▸ Supplied data
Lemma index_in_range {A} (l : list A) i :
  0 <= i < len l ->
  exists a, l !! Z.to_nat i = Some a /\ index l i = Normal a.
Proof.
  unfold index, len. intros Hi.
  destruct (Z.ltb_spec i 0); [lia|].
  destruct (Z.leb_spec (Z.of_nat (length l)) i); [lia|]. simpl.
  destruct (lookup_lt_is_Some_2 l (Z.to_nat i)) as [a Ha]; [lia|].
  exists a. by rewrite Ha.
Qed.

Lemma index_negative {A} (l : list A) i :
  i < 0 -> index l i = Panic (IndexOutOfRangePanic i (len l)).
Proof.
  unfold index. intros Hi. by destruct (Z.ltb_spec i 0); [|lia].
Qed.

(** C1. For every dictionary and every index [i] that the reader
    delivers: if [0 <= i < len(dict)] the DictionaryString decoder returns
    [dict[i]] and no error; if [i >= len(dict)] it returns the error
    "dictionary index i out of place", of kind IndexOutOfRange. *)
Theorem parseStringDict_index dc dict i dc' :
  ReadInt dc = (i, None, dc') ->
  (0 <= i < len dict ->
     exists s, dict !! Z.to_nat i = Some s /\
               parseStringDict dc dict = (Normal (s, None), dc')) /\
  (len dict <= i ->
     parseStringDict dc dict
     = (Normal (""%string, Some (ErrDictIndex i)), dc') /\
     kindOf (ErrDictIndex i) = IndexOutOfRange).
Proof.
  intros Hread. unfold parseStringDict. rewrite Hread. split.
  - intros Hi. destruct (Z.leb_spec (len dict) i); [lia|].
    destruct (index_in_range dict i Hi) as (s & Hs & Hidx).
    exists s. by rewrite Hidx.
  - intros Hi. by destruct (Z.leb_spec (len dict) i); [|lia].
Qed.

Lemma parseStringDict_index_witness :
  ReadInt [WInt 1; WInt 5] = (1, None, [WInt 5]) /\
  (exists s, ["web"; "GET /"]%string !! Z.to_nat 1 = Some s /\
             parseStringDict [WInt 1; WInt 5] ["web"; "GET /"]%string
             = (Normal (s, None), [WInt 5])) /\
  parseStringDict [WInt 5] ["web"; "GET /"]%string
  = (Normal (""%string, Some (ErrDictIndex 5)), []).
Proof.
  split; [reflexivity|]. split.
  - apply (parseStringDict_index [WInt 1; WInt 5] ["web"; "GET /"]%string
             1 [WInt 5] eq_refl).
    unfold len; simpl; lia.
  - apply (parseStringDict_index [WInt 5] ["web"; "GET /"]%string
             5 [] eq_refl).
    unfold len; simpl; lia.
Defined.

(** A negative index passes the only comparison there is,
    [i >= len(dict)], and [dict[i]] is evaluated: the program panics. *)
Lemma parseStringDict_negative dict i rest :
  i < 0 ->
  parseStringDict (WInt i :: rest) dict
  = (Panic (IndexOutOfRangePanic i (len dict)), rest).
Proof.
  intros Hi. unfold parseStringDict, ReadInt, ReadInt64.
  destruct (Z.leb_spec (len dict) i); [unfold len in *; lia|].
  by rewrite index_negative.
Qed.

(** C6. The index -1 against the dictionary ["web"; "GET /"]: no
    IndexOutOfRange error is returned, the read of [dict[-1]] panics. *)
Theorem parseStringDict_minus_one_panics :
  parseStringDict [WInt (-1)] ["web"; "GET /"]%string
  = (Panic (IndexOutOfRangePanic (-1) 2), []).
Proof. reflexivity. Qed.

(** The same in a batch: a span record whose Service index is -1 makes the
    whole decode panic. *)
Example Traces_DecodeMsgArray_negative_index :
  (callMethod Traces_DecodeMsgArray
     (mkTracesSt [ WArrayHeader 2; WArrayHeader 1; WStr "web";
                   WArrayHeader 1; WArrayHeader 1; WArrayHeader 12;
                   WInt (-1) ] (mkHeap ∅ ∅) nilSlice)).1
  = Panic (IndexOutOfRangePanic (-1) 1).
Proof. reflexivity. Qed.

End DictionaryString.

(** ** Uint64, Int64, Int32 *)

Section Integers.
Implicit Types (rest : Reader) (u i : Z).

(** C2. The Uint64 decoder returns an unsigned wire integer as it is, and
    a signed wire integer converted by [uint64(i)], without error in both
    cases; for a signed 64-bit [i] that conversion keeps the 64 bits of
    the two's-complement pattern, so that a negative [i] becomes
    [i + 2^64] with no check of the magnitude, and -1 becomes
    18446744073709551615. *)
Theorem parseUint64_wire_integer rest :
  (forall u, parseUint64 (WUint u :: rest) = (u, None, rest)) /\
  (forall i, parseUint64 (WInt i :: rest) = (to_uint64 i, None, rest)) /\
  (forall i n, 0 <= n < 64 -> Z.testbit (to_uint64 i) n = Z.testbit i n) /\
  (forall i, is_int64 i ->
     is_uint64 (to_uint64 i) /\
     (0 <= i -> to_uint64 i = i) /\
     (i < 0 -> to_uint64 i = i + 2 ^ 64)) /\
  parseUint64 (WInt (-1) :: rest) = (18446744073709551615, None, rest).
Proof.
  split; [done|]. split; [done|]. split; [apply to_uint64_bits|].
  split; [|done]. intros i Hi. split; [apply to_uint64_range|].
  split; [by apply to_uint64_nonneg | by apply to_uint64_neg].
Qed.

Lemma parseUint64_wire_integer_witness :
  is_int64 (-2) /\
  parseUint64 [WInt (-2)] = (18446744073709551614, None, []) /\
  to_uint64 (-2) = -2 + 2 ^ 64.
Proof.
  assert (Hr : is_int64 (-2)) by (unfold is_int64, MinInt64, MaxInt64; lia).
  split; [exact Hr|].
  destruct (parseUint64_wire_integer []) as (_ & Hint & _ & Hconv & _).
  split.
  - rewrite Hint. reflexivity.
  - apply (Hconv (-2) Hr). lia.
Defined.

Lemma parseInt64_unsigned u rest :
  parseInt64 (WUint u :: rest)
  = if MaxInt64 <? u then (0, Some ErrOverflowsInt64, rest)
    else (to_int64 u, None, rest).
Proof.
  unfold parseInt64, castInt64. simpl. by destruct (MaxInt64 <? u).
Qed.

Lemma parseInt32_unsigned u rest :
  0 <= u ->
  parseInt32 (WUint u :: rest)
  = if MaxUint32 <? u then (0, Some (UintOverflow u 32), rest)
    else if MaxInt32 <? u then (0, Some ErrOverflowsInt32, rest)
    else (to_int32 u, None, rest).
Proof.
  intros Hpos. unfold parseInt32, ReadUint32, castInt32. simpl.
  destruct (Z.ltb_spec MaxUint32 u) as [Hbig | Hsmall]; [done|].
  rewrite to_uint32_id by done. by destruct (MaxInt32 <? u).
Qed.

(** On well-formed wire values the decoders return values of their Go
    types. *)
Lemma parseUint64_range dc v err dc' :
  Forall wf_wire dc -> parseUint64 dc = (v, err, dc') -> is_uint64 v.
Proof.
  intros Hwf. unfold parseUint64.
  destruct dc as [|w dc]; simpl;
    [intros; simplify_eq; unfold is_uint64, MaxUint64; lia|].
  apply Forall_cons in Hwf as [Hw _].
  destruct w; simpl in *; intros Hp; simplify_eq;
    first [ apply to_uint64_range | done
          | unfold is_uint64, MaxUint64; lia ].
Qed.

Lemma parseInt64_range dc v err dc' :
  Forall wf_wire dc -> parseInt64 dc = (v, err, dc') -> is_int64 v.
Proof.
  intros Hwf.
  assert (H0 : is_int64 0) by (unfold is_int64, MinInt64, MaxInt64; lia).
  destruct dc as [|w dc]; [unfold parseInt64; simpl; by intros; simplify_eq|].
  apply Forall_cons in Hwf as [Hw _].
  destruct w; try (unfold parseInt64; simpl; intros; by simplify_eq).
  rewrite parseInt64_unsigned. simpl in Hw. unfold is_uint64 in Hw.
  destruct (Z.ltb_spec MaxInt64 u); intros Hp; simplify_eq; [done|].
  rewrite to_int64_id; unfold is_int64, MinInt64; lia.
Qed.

▸ Task
If a line in the listing contains the string "rewrite", copy it.

▸ Reply
  exists a. by rewrite Ha.
  intros Hread. unfold parseStringDict. rewrite Hread. split.
    exists s. by rewrite Hidx.
  by rewrite index_negative.
  - rewrite Hint. reflexivity.
  rewrite to_uint32_id by done. by destruct (MaxInt32 <? u).
  rewrite parseInt64_unsigned. simpl in Hw. unfold is_uint64 in Hw.
  rewrite to_int64_id; unfold is_int64, MinInt64; lia.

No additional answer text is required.